Al contrario, le menti più lucide ed impegnate con i fatti e la verità denunciano che è il sistema economico capitalista, la pandemia della globalizzazione degli interessi commerciali, la globalizzazione della miseria e della precarietà, l’avidità delle élite che esigono l’austerità ai popoli ed il liberalismo di sempre, sotto il mantello che le alternative sono impossibili, la causa ultima che spiega l’implosione vergognosa a cui oggi stiamo assistendo di vari dei paesi più ricchi e “modelli” di democrazia. Il virus mortale per il quale l’unico sistema immunitario capace di neutralizzarlo dovrà essere la ribellione e la rivoluzione civilizzatrice socialista.

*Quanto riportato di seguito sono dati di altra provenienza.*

(* ===== verification/Memory.v ===== *)
(** * Byte-addressed memory

    The memory the kernel and its programs run in: a byte at every address,
    32-bit words stored little-endian.  Page tables, free lists, heap headers
    and strings all live in it, so that aliasing between them is the code's
    own.  Two memories are equivalent when every byte reads the same; the
    operations respect that equivalence. *)

From S2P Require Import Prelude.
From Stdlib Require Import Setoid Morphisms.

Open Scope Z_scope.

Definition mem : Type := Z -> Z.

Definition load8 (m : mem) (a : Z) : Z := u8 (m a).
Definition store8 (m : mem) (a v : Z) : mem := fun x => if x =? a then u8 v else m x.

Definition load32 (m : mem) (a : Z) : Z :=
  le_val [m a; m (a + 1); m (a + 2); m (a + 3)].

(** Copy a list of bytes to consecutive addresses. *)
Fixpoint store_bytes (m : mem) (a : Z) (l : list Z) : mem :=
  match l with
  | [] => m
  | b :: l => store_bytes (store8 m a b) (a + 1) l
  end.

Definition store32 (m : mem) (a v : Z) : mem := store_bytes m a (le_bytes 4 v).

Fixpoint load_bytes (m : mem) (a : Z) (n : nat) : list Z :=
  match n with
  | O => []
  | S n => load8 m a :: load_bytes m (a + 1) n
  end.

(** ** Equivalence of memories *)

#[export] Instance mem_equiv : Equiv mem := fun m1 m2 => forall a, load8 m1 a = load8 m2 a.

#[export] Instance mem_equivalence : Equivalence (≡@{mem}).
Proof.
  split.
  - intros m a. done.
  - intros m1 m2 H a. by rewrite H.
  - intros m1 m2 m3 H1 H2 a. by rewrite H1.
Qed.

#[export] Instance load8_proper : Proper ((≡@{mem}) ==> eq ==> eq) load8.
Proof. intros m1 m2 H a ? <-. apply H. Qed.

Lemma load32_load8 m a :
  load32 m a = load8 m a + 256 * (load8 m (a + 1) +
               256 * (load8 m (a + 2) + 256 * load8 m (a + 3))).
Proof. unfold load32, load8. cbn [le_val]. lia. Qed.

#[export] Instance load32_proper : Proper ((≡@{mem}) ==> eq ==> eq) load32.
Proof. intros m1 m2 H a ? <-. rewrite !load32_load8. by rewrite !(H _). Qed.

Lemma load8_store8 m a v x : load8 (store8 m a v) x = if x =? a then u8 v else load8 m x.
Proof. unfold load8, store8. zif; [apply u8_idem|done]. Qed.

#[export] Instance store8_proper : Proper ((≡@{mem}) ==> eq ==> eq ==> (≡@{mem})) store8.
Proof. intros m1 m2 H a ? <- v ? <- x. rewrite !load8_store8. by rewrite (H x). Qed.

Lemma load8_store_bytes m a l x :
  load8 (store_bytes m a l) x =
    if (a <=? x) && (x <? a + Z.of_nat (length l))
    then u8 (nth (Z.to_nat (x - a)) l 0) else load8 m x.
Proof.
  revert m a; induction l as [|b l IH]; intros m a; cbn [store_bytes length].
  - zcase (a <=? x); zcase (x <? a + Z.of_nat 0); try lia; done.
  - rewrite IH, load8_store8.
    zcase (a + 1 <=? x); zcase (x <? a + 1 + Z.of_nat (length l)); simpl;
      zcase (a <=? x); zcase (x <? a + Z.of_nat (S (length l))); zcase (x =? a);
      simpl; try lia; try done.
    + replace (Z.to_nat (x - a)) with (S (Z.to_nat (x - (a + 1)))) by lia. done.
    + replace (Z.to_nat (x - a)) with 0%nat by lia. done.
Qed.

#[export] Instance store_bytes_proper :
  Proper ((≡@{mem}) ==> eq ==> eq ==> (≡@{mem})) store_bytes.
Proof.
  intros m1 m2 H a ? <- l ? <- x. rewrite !load8_store_bytes. by rewrite (H x).
Qed.

#[export] Instance store32_proper : Proper ((≡@{mem}) ==> eq ==> eq ==> (≡@{mem})) store32.
Proof. intros m1 m2 H a ? <- v ? <-. unfold store32. by rewrite H. Qed.

Lemma load8_store32 m a v x :
  load8 (store32 m a v) x =
    if (a <=? x) && (x <? a + 4) then u8 (v / 256 ^ (x - a)) else load8 m x.
Proof.
  unfold store32. rewrite load8_store_bytes, length_le_bytes. change (Z.of_nat 4) with 4.
  zcase (a <=? x); zcase (x <? a + 4); simpl; try done.
  assert (x = a \/ x = a + 1 \/ x = a + 2 \/ x = a + 3) as [->|[->|[->| ->]]] by lia.
  - replace (a - a) with 0 by lia. change (Z.to_nat 0) with 0%nat.
    cbn [le_bytes nth]. rewrite u8_idem. by rewrite Z.div_1_r.
  - replace (a + 1 - a) with 1 by lia. change (Z.to_nat 1) with 1%nat.
    cbn [le_bytes nth]. by rewrite u8_idem.
  - replace (a + 2 - a) with 2 by lia. change (Z.to_nat 2) with 2%nat.
    cbn [le_bytes nth]. rewrite u8_idem, Z.div_div by lia. done.
  - replace (a + 3 - a) with 3 by lia. change (Z.to_nat 3) with 3%nat.
    cbn [le_bytes nth]. rewrite u8_idem, !Z.div_div by lia. done.
Qed.

Lemma load32_store32 m a v : load32 (store32 m a v) a = u32 v.
Proof.
  rewrite load32_load8, !load8_store32.
  repeat (zif; try lia).
  rewrite Z.sub_diag, !Z.add_simpl_l. change (256 ^ 0) with 1. change (256 ^ 1) with 256.
  change (256 ^ 2) with 65536. change (256 ^ 3) with 16777216. zlia.
Qed.

Lemma load32_store32_other m a v x :
  x + 4 <= a \/ a + 4 <= x -> load32 (store32 m a v) x = load32 m x.
Proof.
  intros. rewrite !load32_load8, !load8_store32. repeat (zif; try lia); done.
Qed.

Lemma load32_store8_other m a v x :
  a < x \/ x + 4 <= a -> load32 (store8 m a v) x = load32 m x.
Proof.
  intros. rewrite !load32_load8, !load8_store8. repeat (zif; try lia); done.
Qed.

Lemma load32_range m a : 0 <= load32 m a < 4294967296.
Proof.
  unfold load32. pose proof (le_val_range [m a; m (a + 1); m (a + 2); m (a + 3)]) as H.
  exact H.
Qed.

Lemma load32_store_bytes_other m a l x :
  x + 4 <= a \/ a + Z.of_nat (length l) <= x ->
  load32 (store_bytes m a l) x = load32 m x.
Proof.
  intros. rewrite !load32_load8, !load8_store_bytes. repeat (zif; try lia); done.
Qed.

Lemma length_load_bytes m a n : length (load_bytes m a n) = n.
Proof. revert a; induction n; intros; simpl; auto. Qed.

Lemma lookup_load_bytes m a n i :
  (i < n)%nat -> load_bytes m a n !! i = Some (load8 m (a + Z.of_nat i)).
Proof.
  revert a i; induction n as [|n IH]; intros a i Hi; [lia|].
  destruct i as [|i]; simpl; [do 2 f_equal; lia|].
  rewrite IH by lia. do 2 f_equal. lia.
Qed.

Lemma load_bytes_ext m m' a n :
  (forall x, a <= x < a + Z.of_nat n -> load8 m' x = load8 m x) -> load_bytes m' a n = load_bytes m a n.
Proof.
  revert a. induction n as [|n IH]; intros a H; simpl; [done|]. rewrite H by lia. f_equal.
  apply IH. intros x Hx. apply H. lia.
Qed.

Lemma load_bytes_store_bytes m a l :
  load_bytes (store_bytes m a l) a (length l) = map u8 l.
Proof.
  apply list_eq; intros i. destruct (decide (i < length l)%nat) as [Hi|Hi].
  - rewrite lookup_load_bytes by done. rewrite load8_store_bytes.
    repeat (zif; try lia). replace (Z.to_nat (a + Z.of_nat i - a)) with i by lia.
    destruct (lookup_lt_is_Some_2 l i Hi) as [b Hb].
    rewrite list_lookup_fmap, Hb. simpl. by rewrite (nth_lookup_Some _ _ _ _ Hb).
  - rewrite lookup_ge_None_2 by (rewrite length_load_bytes; lia).
    rewrite lookup_ge_None_2 by (rewrite length_map; lia). done.
Qed.


(* ===== verification/ShParse.v ===== *)
(** * The shell: what the parser reads

    The grammar of command lines as data, the tokens of a line, and the tree a
    line stands for.  A line with the tokens of a command is parsed into the
    tree of that command, and the strings that nulterminate leaves in the
    buffer are the words of the line. *)

From S2P Require Import Prelude Sh ShSpec.

Open Scope Z_scope.

(** ** Tokens of a text *)

Inductive token : Type :=
| TSym (c : Z)
| TApp                      (* >> *)
| TWord (w : list Z).

Definition one_char : list Z := [BAR; LPAR; RPAR; SEMI; AMP; LT].

Definition starts_word (l : list Z) : bool := match l with c :: _ => wordb c | [] => false end.

Definition word_ok (w : list Z) : Prop := w <> [] /\ forallb wordb w = true.

(** [lexes l ts]: the text [l] consists of the tokens [ts], with white space
    around them. *)
Inductive lexes : list Z -> list token -> Prop :=
| lexes_nil l : strip l = [] -> lexes l []
| lexes_sym l c tl ts : strip l = c :: tl -> c ∈ one_char -> lexes tl ts -> lexes l (TSym c :: ts)
| lexes_gt l tl ts : strip l = GT :: tl -> hd 0 tl <> GT -> lexes tl ts -> lexes l (TSym GT :: ts)
| lexes_app l tl ts : strip l = GT :: GT :: tl -> lexes tl ts -> lexes l (TApp :: ts)
| lexes_word l w tl ts : strip l = w ++ tl -> word_ok w -> starts_word tl = false -> lexes tl ts ->
    lexes l (TWord w :: ts).

Lemma strip_idem l : strip (strip l) = strip l.
Proof. induction l as [|c l IH]; [done|]. cbn [strip]. destruct (spaceb c) eqn:E; [done|]. cbn [strip]. by rewrite E. Qed.

Lemma lexes_ext l l' ts : strip l = strip l' -> lexes l ts -> lexes l' ts.
Proof.
  intros E H. inversion H; subst; rewrite E in *;
    eauto using lexes_nil, lexes_sym, lexes_gt, lexes_app, lexes_word.
Qed.

Lemma lexes_strip l ts : lexes l ts <-> lexes (strip l) ts.
Proof. split; apply lexes_ext; by rewrite strip_idem. Qed.

(** A text with the tokens [ts]: a blank before each. *)
Definition token_text (t : token) : list Z :=
  match t with TSym c => [c] | TApp => [GT; GT] | TWord w => w end.

Definition print (ts : list token) : list Z := concat (map (fun t => 32 :: token_text t) ts) ++ [10].

Definition token_ok (t : token) : Prop :=
  match t with TSym c => c ∈ symbols | TApp => True | TWord w => word_ok w end.

Lemma symbols_one_char c : c ∈ symbols -> c ∈ one_char \/ c = GT.
Proof. unfold symbols, one_char, BAR, LPAR, RPAR, SEMI, AMP, LT, GT. set_unfold. intuition lia. Qed.

Lemma print_lexes ts : Forall token_ok ts -> lexes (print ts) ts.
Proof.
  induction 1 as [|t ts Ht Hts IH]; [by constructor|].
  assert (Htl : exists tl, print ts = tl /\ hd 0 tl <> GT /\ starts_word tl = false).
  { eexists. split; [done|]. by destruct ts. }
  destruct Htl as (tl & E & Hgt & Hw). rewrite E in IH.
  assert (Ep : print (t :: ts) = 32 :: token_text t ++ tl).
  { rewrite <- E. unfold print. cbn [map concat app]. by rewrite <- app_assoc. }
  rewrite Ep. destruct t as [c| |w]; cbn [token_text app token_ok] in *.
  - destruct (symbols_one_char c Ht) as [Hc| ->]; [|by eapply lexes_gt].
    eapply lexes_sym; [|done|done]. cbn. unfold one_char in Hc. set_unfold in Hc.
    by destruct Hc as [->|[->|[->|[->|[->|[->|[]]]]]]].
  - by eapply lexes_app.
  - eapply lexes_word; [|done..]. cbn. destruct Ht as (Hne & Hall). destruct w as [|c w]; [done|].
    cbn [app strip forallb] in *. zbool. unfold wordb, spaceb in *. zbool.
    match goal with H : among whitespace c = false |- _ => by rewrite H end.
Qed.

(** ** The grammar *)

Inductive redir : Type :=
| RIn (w : list Z)
| ROut (w : list Z)
| RApp (w : list Z).

Inductive sline : Type :=
| SEnd (p : spipe) (amps : nat)
| SSeq (p : spipe) (amps : nat) (l : sline)
with spipe : Type :=
| SOne (e : sexec)
| SBar (e : sexec) (p : spipe)
with sexec : Type :=
| SExec (pre : list redir) (args : list (list Z * list redir))
| SBlock (l : sline) (rs : list redir).

Definition redir_tokens (r : redir) : list token :=
  match r with
  | RIn w => [TSym LT; TWord w]
  | ROut w => [TSym GT; TWord w]
  | RApp w => [TApp; TWord w]
  end.
Definition redirs_tokens (rs : list redir) : list token := concat (map redir_tokens rs).
Definition args_tokens (args : list (list Z * list redir)) : list token :=
  concat (map (fun a => TWord (fst a) :: redirs_tokens (snd a)) args).

Fixpoint line_tokens (l : sline) : list token :=
  match l with
  | SEnd p n => pipe_tokens p ++ repeat (TSym AMP) n
  | SSeq p n l => pipe_tokens p ++ repeat (TSym AMP) n ++ TSym SEMI :: line_tokens l
  end
with pipe_tokens (p : spipe) : list token :=
  match p with
  | SOne e => exec_tokens e
  | SBar e p => exec_tokens e ++ TSym BAR :: pipe_tokens p
  end
with exec_tokens (e : sexec) : list token :=
  match e with
  | SExec pre args => redirs_tokens pre ++ args_tokens args
  | SBlock l rs => TSym LPAR :: line_tokens l ++ TSym RPAR :: redirs_tokens rs
  end.

(** Fewer than MAXARGS arguments. *)
Fixpoint line_ok (l : sline) : Prop :=
  match l with
  | SEnd p _ => pipe_ok p
  | SSeq p _ l => pipe_ok p /\ line_ok l
  end
with pipe_ok (p : spipe) : Prop :=
  match p with
  | SOne e => exec_ok e
  | SBar e p => exec_ok e /\ pipe_ok p
  end
with exec_ok (e : sexec) : Prop :=
  match e with
  | SExec _ args => (length args < MAXARGS)%nat
  | SBlock l _ => line_ok l
  end.

(** ** What a line stands for *)

Inductive acmd : Type :=
| AExec (argv : list (list Z))
| ARedir (c : acmd) (file : list Z) (mode fd : Z)
| APipe (left right : acmd)
| AList (left right : acmd)
| ABack (c : acmd).
(* ===== verification/ShRun.v ===== *)
(** * The shell: which programs a line starts, and on which files

    The system calls of runcmd, run on a descriptor table in which open, dup
    and pipe take the lowest free descriptors as fdalloc does, and in which
    every call succeeds.  The plan of a command says which programs are
    started with which standard input and output; runcmd carries it out. *)

From S2P Require Import Prelude Sh ShSpec ShParse.

Open Scope Z_scope.

(** What a descriptor refers to. *)
Inductive target : Type :=
| OStd (fd : nat)                       (* what the shell itself was given *)
| OFile (name : list Z) (mode : Z)
| OPipeRead (pipe : nat)
| OPipeWrite (pipe : nat).

Definition fdtable : Type := list (option target).

(** The lowest free descriptor gets [o]; a full table stays. *)
Fixpoint fd_add (o : target) (t : fdtable) : fdtable :=
  match t with
  | [] => []
  | None :: t => Some o :: t
  | Some o' :: t => Some o' :: fd_add o t
  end.

Fixpoint fd_free (t : fdtable) : Z :=
  match t with
  | [] => 0
  | None :: _ => 0
  | Some _ :: t => 1 + fd_free t
  end.

Definition fd_close (fd : Z) (t : fdtable) : fdtable := <[Z.to_nat fd := None]> t.

Definition fd_get (fd : Z) (t : fdtable) : option target := nth (Z.to_nat fd) t None.

(** The programs that are started, each with its descriptors, the child of a
    fork before its parent, and the number of pipes made. *)
Fixpoint starts (p : prog) (t : fdtable) (n : nat) : list (list (list Z) * fdtable) * nat :=
  match p with
  | PgExit => ([], n)
  | PgExec argv _ => ([(argv, t)], n)
  | PgOpen file mode ok _ => starts ok (fd_add (OFile file mode) t) n
  | PgClose fd k => starts k (fd_close fd t) n
  | PgDup fd k => match fd_get fd t with Some o => starts k (fd_add o t) n | None => starts k t n end
  | PgPipe k _ =>
      let t' := fd_add (OPipeRead n) t in
      starts (k (fd_free t) (fd_free t')) (fd_add (OPipeWrite n) t') (S n)
  | PgFork child parent _ =>
      let '(l, n) := starts child t n in
      let '(l', n) := starts parent t n in
      (l ++ l', n)
  | PgWait k => starts k t n
  | PgChdir _ ok _ => starts ok t n
  | PgPrint _ _ k => starts k t n
  end.

(** ** The plan of a command *)

Definition started : Type := list (list Z) * target * target.

Fixpoint plan (a : acmd) (i o : target) (n : nat) : list started * nat :=
  match a with
  | AExec [] => ([], n)
  | AExec argv => ([(argv, i, o)], n)
  | ARedir c file mode fd =>
      if fd =? 0 then plan c (OFile file mode) o n else plan c i (OFile file mode) n
  | APipe l r =>
      let '(pl, n') := plan l i (OPipeWrite n) (S n) in
      let '(pr, n') := plan r (OPipeRead n) o n' in
      (pl ++ pr, n')
  | AList l r =>
      let '(pl, n) := plan l i o n in
      let '(pr, n) := plan r i o n in
      (pl ++ pr, n)
  | ABack c => plan c i o n
  end.

(** The table of a process with standard input, output and error and nothing
    else of its NOFILE descriptors. *)
Definition std_table (i o : target) : fdtable := Some i :: Some o :: Some (OStd 2) :: repeat None 13.

Definition with_table (s : started) : list (list Z) * fdtable :=
  let '(argv, i, o) := s in (argv, std_table i o).

Fixpoint redirs_std (c : cmd) : Prop :=
  match c with
  | EXEC _ => True
  | REDIR c _ _ _ fd => (fd = 0 \/ fd = 1) /\ redirs_std c
  | PIPE l r | LIST l r => redirs_std l /\ redirs_std r
  | BACK c => redirs_std c
  end.

Lemma runcmd_plan b c : redirs_std c -> forall i o n,
  starts (runcmd (str_at b) c) (std_table i o) n =
  let '(l, n') := plan (read_tree b c) i o n in (map with_table l, n').
Proof.
  induction c as [argv|c IH q e m fd|l IHl r IHr|l IHl r IHr|c IH]; cbn [redirs_std]; intros Hc i o n.
  - by destruct argv as [|[q e] argv].
  - destruct Hc as ([-> | ->] & Hc); cbn; [apply (IH Hc (OFile _ _) o n)|apply (IH Hc i (OFile _ _) n)].
  - destruct Hc as (Hl & Hr). cbn [runcmd starts fork1 read_tree plan].
    match goal with |- context [fd_get ?f (fd_close 1 ?T)] =>
      change (fd_get f (fd_close 1 T)) with (Some (OPipeWrite n)) end.
    match goal with |- context [fd_get ?f (fd_close 0 ?T)] =>
      change (fd_get f (fd_close 0 T)) with (Some (OPipeRead n)) end.
    cbv iota.
    match goal with |- context [starts (runcmd (str_at b) l) ?T _] => change T with (std_table i (OPipeWrite n)) end.
    rewrite (IHl Hl). destruct (plan (read_tree b l) _ _ _) as [pl n1].
    match goal with |- context [starts (runcmd (str_at b) r) ?T _] => change T with (std_table (OPipeRead n) o) end.
    rewrite (IHr Hr). destruct (plan (read_tree b r) _ _ _) as [pr n2]. by rewrite app_nil_r, map_app.
  - destruct Hc as (Hl & Hr). cbn. rewrite (IHl Hl). destruct (plan (read_tree b l) _ _ _) as [pl n1].
    rewrite (IHr Hr). destruct (plan (read_tree b r) _ _ _) as [pr n2]. by rewrite map_app.
  - cbn. rewrite (IH Hc). destruct (plan _ _ _ _) as [pl n1]. by rewrite app_nil_r.
Qed.


(** The redirections of the grammar are of standard input or output. *)
Lemma redirs_mean_std a ss :
  (forall line c, tree_at line c a -> redirs_std c) -> forall line c, tree_at line c (redirs_mean a ss) -> redirs_std c.
Proof.
  revert a. induction ss as [|s ss IH]; intros a Ha; [done|]. cbn [redirs_mean fold_left]. apply IH.
  intros line [] H; destruct s; cbn [redir_means tree_at] in H; try done;
    destruct H as (Hc & _ & _ & ->); cbn [redirs_std]; eauto.
Qed.

Lemma backs_std a n :
  (forall line c, tree_at line c a -> redirs_std c) -> forall line c, tree_at line c (backs n a) -> redirs_std c.
Proof.
  intros Ha. induction n as [|n IH]; [done|]. intros line c H.
  change (backs (S n) a) with (ABack (backs n a)) in H. destruct c; cbn [tree_at] in H; try done. exact (IH _ _ H).
Qed.

Scheme sline_mut := Induction for sline Sort Prop
with spipe_mut := Induction for spipe Sort Prop
with sexec_mut := Induction for sexec Sort Prop.

Lemma line_std l : forall line c, tree_at line c (line_means l) -> redirs_std c.
Proof.
  apply (sline_mut
    (fun l => forall line c, tree_at line c (line_means l) -> redirs_std c)
    (fun p => forall line c, tree_at line c (pipe_means p) -> redirs_std c)
    (fun e => forall line c, tree_at line c (exec_means e) -> redirs_std c)); cbn [line_means pipe_means exec_means].
  - intros p IH n. by apply backs_std.
  - intros p IH n l' IHl line [] H; cbn [tree_at] in H; try done. destruct H as [Hl Hr]. split; [exact (backs_std _ n IH _ _ Hl)|eauto].
  - done.
  - intros e IH p IHp line [] H; cbn [tree_at] in H; try done. destruct H. split; eauto.
  - intros pre args. apply redirs_mean_std. by intros line [] H.
  - intros l' IH rs. by apply redirs_mean_std.
Qed.

(** C7: The child that the shell forks for a command line starts exactly the
    programs the line names, in the words of the line, and connects them as the
    line says: in a pipeline the standard output of each program is the write
    end and the standard input of the next is the read end of a pipe of their
    own, a redirection replaces standard input or output by the file, and no
    program keeps a descriptor other than 0, 1 and 2. *)
Theorem run_line_starts line l i o :
  Forall (fun c => 0 < c < 256) line -> line_ok l -> lexes line (line_tokens l) ->
  exists n, starts (run_line line) (std_table i o) 0 = (map with_table (fst (plan (line_means l) i o 0)), n).
Proof.
  intros Hl Hok Hlex. destruct (parsecmd_tree line Hl l Hok Hlex) as (c & pos & E & Hc).
  destruct (nulterminate_spec line c _ line Hc) as (Hk & _ & He); [done|].
  pose proof (read_tree_at line Hl _ _ _ Hc Hk He) as Ea. unfold run_line. rewrite E.
  replace (S (length line)) with (S (length (nulterminate c line))) by by rewrite (proj1 Hk).
  change (fun q => string_at _ q _) with (str_at (nulterminate c line)).
  rewrite (runcmd_plan _ c (line_std l _ _ Hc)), Ea. destruct (plan _ _ _ _) as [pl n]. by exists n.
Qed.

Lemma run_line_starts_witness : exists n,
  starts (run_line (print (line_tokens ParseDemo.demo))) (std_table (OStd 0) (OStd 1)) 0 =
  (map with_table
     [([[99; 97; 116]], OFile [97] 0, OPipeWrite 0); ([[119; 99]], OPipeRead 0, OStd 1);
      ([[108; 115]], OStd 0, OFile [98] 513)], n).
Proof.
  apply (run_line_starts _ ParseDemo.demo).
  - by vm_compute; repeat constructor.
  - unfold ParseDemo.demo, ParseDemo.cat_wc. cbn. unfold MAXARGS. lia.
  - apply print_lexes. repeat constructor; try done; cbn; set_solver.
Defined.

Allo stesso tempo, stiamo assistendo all’apparente paradosso che quei popoli e quei governi che hanno scelto di sostenere sistemi politici che tentano di percorrere il difficile cammino di costruzione di un modo diverso di assumere l’economia, la vita sociale e la cultura, sono quelli che, non potendosi liberare completamente dall’invasione virale dovuto al denso tessuto commerciale ed umano di questo mondo altamente interconnesso, hanno tuttavia mostrato un’azione che si differenzia notoriamente dalle soluzioni che il neoliberalismo ha cercato di applicare. Il mantra del fallimento del socialismo, o anche dei percorsi progressisti non radicali, collassa oggi con lo stesso triste fragore, che la mitica menzogna della superiorità della proprietà privata e della capacità del mercato di rispondere ai più urgenti bisogni umani ed al più sacro dei suoi diritti, che è la vita.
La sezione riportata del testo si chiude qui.